Exercise :: Wherever "dropped" appears in a line of the listing, report that line.
+ + + + +
(** * better-spotify-wrapped: the structured-output extraction loop

    A shallow embedding of [classify_genres.py] (the prompt transcript, the
    extract / validate / retry connector and the batch loop) and of
    [SpotifySongSpan.load_history] from [persistence.py], with the
    properties the specification states about them.

    Python [str] values are modelled as [string] (one [ascii] per
    character; the case mapping below is the ASCII part of [str.lower]).
    Logging and progress printing only write to the logger and to stdout
    and are left out of the embedding. *)

From Stdlib Require Import ZArith Ascii String List Sorting.Sorted Permutation Lia.
From stdpp Require Import base option list sorting strings gmap.

Local Open Scope Z_scope.

(** ** Python string primitives *)

Module PyStr.

Definition dquote : ascii := "034"%char.
Definition squote : ascii := "039"%char.
Definition newline : ascii := "010"%char.
Definition backslash : ascii := "092"%char.

(** [s.startswith(p)] *)
Fixpoint startswith (p s : string) : bool :=
  match p, s with
  | EmptyString, _ => true
  | String a p', String b s' => if Ascii.eqb a b then startswith p' s' else false
  | String _ _, EmptyString => false
  end.

(** [s.endswith(p)] *)
Definition endswith (p s : string) : bool :=
  if decide (String.length p ≤ String.length s)%nat
  then String.eqb (String.substring (String.length s - String.length p)
                                    (String.length p) s) p
  else false.

(** [sub in s] *)
Fixpoint contains (sub s : string) : bool :=
  if startswith sub s then true
  else match s with
       | EmptyString => false
       | String _ s' => contains sub s'
       end.

(** [s.replace(old, new)] for a non-empty [old]: occurrences are replaced
    from left to right and do not overlap. [skip] counts the characters of
    the occurrence just replaced that are still to be passed over. *)
Fixpoint replace_from (old new : string) (skip : nat) (s : string) : string :=
  match s with
  | EmptyString => EmptyString
  | String c s' =>
      match skip with
      | S k => replace_from old new k s'
      | O => if startswith old s
             then new +:+ replace_from old new (String.length old - 1) s'
             else String c (replace_from old new 0 s')
      end
  end.

Definition replace (old new s : string) : string := replace_from old new 0 s.

(** ASCII part of [str.lower]. *)
Definition lower_char (c : ascii) : ascii :=
  let n := nat_of_ascii c in
  if decide (65 ≤ n ≤ 90)%nat then ascii_of_nat (n + 32) else c.

Fixpoint lower (s : string) : string :=
  match s with
  | EmptyString => EmptyString
  | String c s' => String (lower_char c) (lower s')
  end.

(** [repr(s)] for text of printable ASCII: single quotes unless the text
    has a single quote and no double quote; backslash, the chosen quote and
    newline are escaped. *)
Fixpoint repr_body (q : ascii) (s : string) : string :=
  match s with
  | EmptyString => EmptyString
  | String c s' =>
      if Ascii.eqb c backslash then String backslash (String backslash (repr_body q s'))
      else if Ascii.eqb c q then String backslash (String q (repr_body q s'))
      else if Ascii.eqb c newline then String backslash (String "n" (repr_body q s'))
      else String c (repr_body q s')
  end.

Definition repr (s : string) : string :=
  let q := if contains (String squote "") s && negb (contains (String dquote "") s)
           then dquote else squote in
  String q (repr_body q s +:+ String q "").

(** [repr(l)] for a list of [str]. *)
Fixpoint repr_items (l : list string) : string :=
  match l with
  | [] => ""
  | [x] => repr x
  | x :: l' => repr x +:+ ", " +:+ repr_items l'
  end.

Definition repr_list (l : list string) : string := "[" +:+ repr_items l +:+ "]".

(** [c in s] for a single character *)
Fixpoint has_char (c : ascii) (s : string) : bool :=
  match s with
  | EmptyString => false
  | String d s' => Ascii.eqb c d || has_char c s'
  end.

(** two texts differ in letter case only *)
Definition same_modulo_case (a b : string) : Prop := lower a = lower b.

(** [sub] occurs in [s], as a proposition. *)
Definition occurs_in (sub s : string) : Prop :=
  ∃ pre post, s = pre +:+ sub +:+ post.

End PyStr.

(** ** Response normalisation (json_prompt, lines 119-120) *)

(** [while "\&" in resp: resp = resp.replace("\&", "&")].  Every round
    shortens [resp], so [String.length resp] rounds are enough. *)
Fixpoint normalize_loop (fuel : nat) (resp : string) : string :=
  match fuel with
  | O => resp
  | S fuel' =>
      if PyStr.contains "\&" resp
      then normalize_loop fuel' (PyStr.replace "\&" "&" resp)
      else resp
  end.

Definition normalize (resp : string) : string :=
  normalize_loop (String.length resp) resp.

(** The text the loop is meant to leave, read off [resp] in one pass from
    its end: a backslash is dropped when the text that follows it, with its
    own escapes dropped, begins with an ampersand; every other character
    stays where it is.  [normalize] is compared with it below. *)
Fixpoint drop_escapes (resp : string) : string :=
  match resp with
  | EmptyString => EmptyString
  | String c s =>
      let r := drop_escapes s in
      if Ascii.eqb c PyStr.backslash && PyStr.startswith "&" r then r else String c r
  end.

(** The characters of [s] other than [c], in order. *)
Fixpoint without_char (c : ascii) (s : string) : string :=
  match s with
  | EmptyString => EmptyString
  | String d s' => if Ascii.eqb c d then without_char c s' else String d (without_char c s')
  end.

(** ** Candidate span ([re.search("{[^}]*}", resp)], line 123) *)

Module Re.

(** [[^}]*}] anchored at the start of [s]: the star takes every character
    that is not a closing brace, then a closing brace must follow. *)
Fixpoint body (s : string) : option string :=
  match s with
  | EmptyString => None
  | String c s' =>
      if Ascii.eqb c "}" then Some (String c "")
      else String c <$> body s'
  end.

(** the whole pattern anchored at the start of [s] *)
Definition match_here (s : string) : option string :=
  match s with
  | String c s' => if Ascii.eqb c "{" then String c <$> body s' else None
  | EmptyString => None
  end.

(** [re.search]: the match at the leftmost position that has one;
    [.group(0)] is the matched text. *)
Fixpoint search (s : string) : option string :=
  match match_here s with
  | Some m => Some m
  | None => match s with
            | EmptyString => None
            | String _ s' => search s'
            end
  end.

End Re.

(** ** [json.dumps] on the values the program serialises *)

Module Json.

(** a JSON string literal (text of printable ASCII, newline and tab) *)
Fixpoint escape (s : string) : string :=
  match s with
  | EmptyString => EmptyString
  | String c s' =>
      if Ascii.eqb c PyStr.backslash then String PyStr.backslash (String PyStr.backslash (escape s'))
      else if Ascii.eqb c PyStr.dquote then String PyStr.backslash (String PyStr.dquote (escape s'))
      else if Ascii.eqb c PyStr.newline then String PyStr.backslash (String "n" (escape s'))
      else if Ascii.eqb c "009" then String PyStr.backslash (String "t" (escape s'))
      else String c (escape s')
  end.

Definition dumps_str (s : string) : string :=
  String PyStr.dquote (escape s +:+ String PyStr.dquote "").

(** [json.dumps(d)] for a [dict[str, str]], in insertion order *)
Fixpoint dumps_members (d : list (string * string)) : string :=
  match d with
  | [] => ""
  | [(k, v)] => dumps_str k +:+ ": " +:+ dumps_str v
  | (k, v) :: d' => dumps_str k +:+ ": " +:+ dumps_str v +:+ ", " +:+ dumps_members d'
  end.

Definition dumps_dict (d : list (string * string)) : string :=
  "{" +:+ dumps_members d +:+ "}".

(** [json.dumps(l, indent=2)] for a [list[str]] *)
Fixpoint dumps_lines (l : list string) : string :=
  match l with
  | [] => ""
  | [x] => "  " +:+ dumps_str x
  | x :: l' => "  " +:+ dumps_str x +:+ String "," (String PyStr.newline (dumps_lines l'))
  end.

Definition dumps_list_indent2 (l : list string) : string :=
  match l with
  | [] => "[]"
  | _ => String "[" (String PyStr.newline (dumps_lines l))
           +:+ String PyStr.newline "]"
  end.

End Json.

(** ** Data model *)

Inductive Role := system | user | assistant.

(** [ollama.Message] *)
Record Message := { role : Role; content : string }.

(** Exceptions that leave the functions modelled here. *)
Inductive Exn :=
| TransportError (msg : string)   (* raised by [Client.chat] *)
| LoadError (msg : string)        (* raised while reading a history file *)
| TypeError (msg : string).       (* raised by a comparison of [datetime]s *)

(** What a call does: it returns, it raises, or the recursion budget of the
    model ran out before it did either. *)
Inductive Outcome (A : Type) :=
| Returned (a : A)
| Raised (e : Exn)
| OutOfFuel.
Arguments Returned {A} a.
Arguments Raised {A} e.
Arguments OutOfFuel {A}.

(** The result of code run under [try: ... except ValueError as e]: a value,
    or the text [str(e)] of the [ValueError] it raised. *)
Inductive Parsed (A : Type) :=
| Valid (a : A)
| ValueError (msg : string).
Arguments Valid {A} a.
Arguments ValueError {A} msg.

(** [JsonOutputFormat]: a schema states its fields and validates JSON text. *)
Class JsonOutputFormat (T : Type) := {
  fields : list (string * string);
  model_validate_json : string → Parsed T
}.

(** [JsonPrompt] *)
Record JsonPrompt (T : Type) := {
  output_format : T;
  system_prompt : option string;
  msgs : list Message
}.
Arguments output_format {T} _.
Arguments system_prompt {T} _.
Arguments msgs {T} _.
+ + + + +
Expected answer ::
    its end: a backslash is dropped when the text that follows it, with its
    own escapes dropped, begins with an ampersand; every other character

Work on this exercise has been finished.